Weak Bladder Blues

1.06.2006

"That's the submandibular gland, right there. No thanks necessary"


Right now in anatomy lab we are dissecting the neck. This area of the body is really complicated; there are a lot of intricate structures, arteries, veins, nerves, tiny muscles, etc. Thus, you have to be really careful when you dissect to avoid destroying things you need to locate. In fact, Dr. Cutty has mentioned multiple times that this is an area where caution is extremely important. So much so that we don't even use scalpels in this area, just these blunt probes that look a lot like metal chopsticks. This way one avoids inadvertently slicing that delicate, yet exceedingly important nerve or arterial branch.

Occasionally we have visiting physicians in the lab. Some people from the Emergency Department have shown us how to place chest tubes and do tracheostomies. We have had pathologists in to talk about different diseases our donors had before they died or to describe abnormal anatomy we find in the bodies. Radiologists come in to teach how to read X-rays and CT scans and MRIs. These doctors are great. They come into the lab to talk about the clinical things they do day in and day out. They clearly are the experts in what they do and what they are demonstrating in lab.

Then there is another kind of visiting physician. These are the doctors that want to "give back" to the school by helping us unsophisticated med students with anatomy. I'm not sure if these people are invited to help or if they are proactively volunteering their time to spend a day in the anatomy lab. We've had surgeons, gynecologists, oncologists and others "help" us out with our dissections. Today we had this guy who was an ear nose and throat (ENT) specialist. I have a few issues with these folks, paricularly with the guy we had lending us a rather destructive hand today.

I'm sure these people are excellent physicians. If I had an ear nose or throat disease, I'd probably be extremely lucky to have this gentleman taking care of me. The problem lies in the fact that the last time this guy was in an anatomy lab was at least 10 years ago. Thus, his dissecting skills are most likely not as sharp as they once were. Furthermore, in training to become a physician, one is not trained to be an anatomy lab instructor. You see, we have lab instructors already, with PhD's, in anatomy!

When he first came to the table he seemed nice enough. In fact, he actually said "Don't mind me, I'm just watching what you're doing." At the time, I was looking for a really fragile nerve in the neck and was checking a reference book to get an idea where to find it. The guy looked at me and said that I was looking in totally the wrong area and that I should be digging much deeper in the neck to find it. He then promptly grabed a scissors and jammed it deep into the cadaver's neck and ripped at the tissue in search of this one nerve. As I stared in shocked, mute horror, he tore open what was obviously a large and now shredded neck vein.
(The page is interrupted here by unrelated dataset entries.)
Lemma delimited_cases (rest : string) :
  delimited rest = true ->
  rest = "" \/ exists r, rest = String "," r \/ rest = String "010" r.
Proof.
  destruct rest as [| c r]; [now left |]. intros H. right. exists r.
  unfold delimited in H. apply orb_true_iff in H.
  destruct H as [H | H]; apply Ascii.eqb_eq in H; subst; auto.
Qed.

Lemma delimited_no_digit (rest : string) :
  delimited rest = true -> no_digit_head rest.
Proof.
  intros H. destruct (delimited_cases rest H) as [-> | (r & [-> | ->])];
    reflexivity.
Qed.

Lemma parse_fraction_delimited (rest : string) :
  delimited rest = true -> parse_fraction rest = Some ([], rest).
Proof.
  intros H. destruct (delimited_cases rest H) as [-> | (r & [-> | ->])];
    reflexivity.
Qed.

Lemma parse_exponent_delimited (rest : string) :
  delimited rest = true -> parse_exponent rest = Some (0, rest).
Proof.
  intros H. destruct (delimited_cases rest H) as [-> | (r & [-> | ->])];
    reflexivity.
Qed.

Lemma str_of_digits_app (a b : list digit) :
  str_of_digits (a ++ b) = str_of_digits a ++ str_of_digits b.
Proof. induction a as [| d a IH]; simpl; [reflexivity | now rewrite IH]. Qed.

Lemma valid_int_nonzero (d : digit) (ds : list digit) :
  starts_nonzero (d :: ds) = true -> valid_int (d :: ds) = true.
Proof. destruct d; simpl; congruence. Qed.

Lemma make_number_canonical (neg : bool) (a b : list digit) (ex : Z) :
  a <> [] \/ b <> [] ->
  starts_nonzero (a ++ b) = true ->
  ends_nonzero (a ++ b) = true ->
  make_number neg a b ex = mkNumber neg (a ++ b) (Z.of_nat (length a) + ex).
Proof.
  intros Hne Hs He. unfold make_number.
  rewrite (strip_leading_id _ Hs), (strip_trailing_id _ He).
  destruct (a ++ b)%list as [| d r] eqn:Hab.
  - apply app_eq_nil in Hab. destruct Hab, Hne; congruence.
  - f_equal. lia.
Qed.

Lemma starts_nonzero_cons (d : digit) (ds : list digit) :
  starts_nonzero (d :: ds) = true -> d <> d0.
Proof. destruct d; simpl; congruence. Qed.

Lemma ends_nonzero_app_zeros (ds : list digit) (j : nat) :
  ends_nonzero ds = true -> strip_trailing (ds ++ zeros j) = ds.
Proof.
  intros H. rewrite strip_trailing_app_zeros. now apply strip_trailing_id.
Qed.

Lemma nonempty_digits_cons (d : digit) (ds : list digit) (rest : string) :
  nonempty_digits (d :: ds, rest) = Some (d :: ds, rest).
Proof. reflexivity. Qed.

Lemma nonempty_digits_ne (ds : list digit) (rest : string) :
  ds <> [] -> nonempty_digits (ds, rest) = Some (ds, rest).
Proof. destruct ds; [congruence | reflexivity]. Qed.

(** The exponent form [d.ddde+x]. *)
Lemma parse_unsigned_exponent_form (neg : bool) (d : digit) (ds : list digit)
    (e : Z) (rest : string) :
  starts_nonzero (d :: ds) = true ->
  ends_nonzero (d :: ds) = true ->
  delimited rest = true ->
  e <> 0 ->
  parse_unsigned neg
    ((str_of_digits [d] ++
      match ds with [] => "" | _ => "." ++ str_of_digits ds end ++
      "e" ++ (if e <? 0 then "-" else "+") ++
      str_of_digits (digits_of (Z.abs e))) ++ rest)
  = Some (mkNumber neg (d :: ds) (1 + e), rest).
Proof.
  intros Hs He Hrest Hnz.
  pose proof (delimited_no_digit rest Hrest) as Hnd.
  assert (Hexp :
    parse_exponent
      (String "e" ((if e <? 0 then "-" else "+") ++
                   str_of_digits (digits_of (Z.abs e)) ++ rest))
    = Some (e, rest)).
  { destruct (digits_of_head (Z.abs e) ltac:(lia)) as (c & cs & Hd & _).
    pose proof (digits_of_val (Z.abs e) ltac:(lia)) as Hv.
    destruct (Z.ltb_spec e 0) as [Hneg | Hpos];
      cbn [append parse_exponent Ascii.eqb Bool.eqb orb andb];
      unfold parse_exponent_digits;
      rewrite span_digits_str by assumption;
      rewrite Hd, nonempty_digits_cons, <- Hd, Hv;
      f_equal; f_equal; lia. }
  unfold parse_unsigned.
  destruct ds as [| c cs].
  - cbn [str_of_digits append].
    rewrite span_digits_cons, span_digits_stop by reflexivity.
    rewrite (valid_int_nonzero d [] Hs).
    cbn [parse_fraction Ascii.eqb Bool.eqb andb].
    rewrite append_assoc, Hexp.
    rewrite make_number_canonical; auto. left; discriminate.
  - cbn [str_of_digits append].
    rewrite span_digits_cons, span_digits_stop by reflexivity.
    rewrite (valid_int_nonzero d [] ltac:(destruct d; simpl in *; congruence)).
    cbn [parse_fraction Ascii.eqb Bool.eqb andb].
    rewrite append_assoc. cbn [append].
    change (String (digit_char c) (str_of_digits cs ++ ?x))
      with (str_of_digits (c :: cs) ++ x).
    rewrite span_digits_str by reflexivity.
    rewrite nonempty_digits_cons, append_assoc, Hexp.
    rewrite make_number_canonical; auto. left; discriminate.
Qed.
"Oh," he said, "that's your internal jugular vein." Then he smiled weakly, dropped the scissors on the table and walked away. All that Doublestuff, Minerva and I could do was stare at each other with that "did that just fucking happen?!" look on our faces. As I looked back down at the cadaver, right in the area I was originally dissecting, there, now also shredded, was the nerve I wanted to find in the first place.

At this point I'm pretty pissed, but what can you do? The guy is an MD, and he is there to help us. Besides, there are two sides to the neck and we can always work on the opposite side of the massacre to find the rest of the anatomy we need to identify. The remainder of the lab time was very productive and we were making great progress...until about 20 min before lab ended. The good doctor returned to our table.

At that point we were trying to find some of the very fine muscles between the Adam's apple and the chin. One of those muscles wraps around the submandibular gland. The mandible is just the anatomical name of your lower jaw bone and there is a salivary gland that lies just under and on the inside of it called the submandibular gland. As Dr. Shredder walked up to the table I was saying out loud to Doublestuff that all we need to do was locate the submandibular gland and we should be able to find...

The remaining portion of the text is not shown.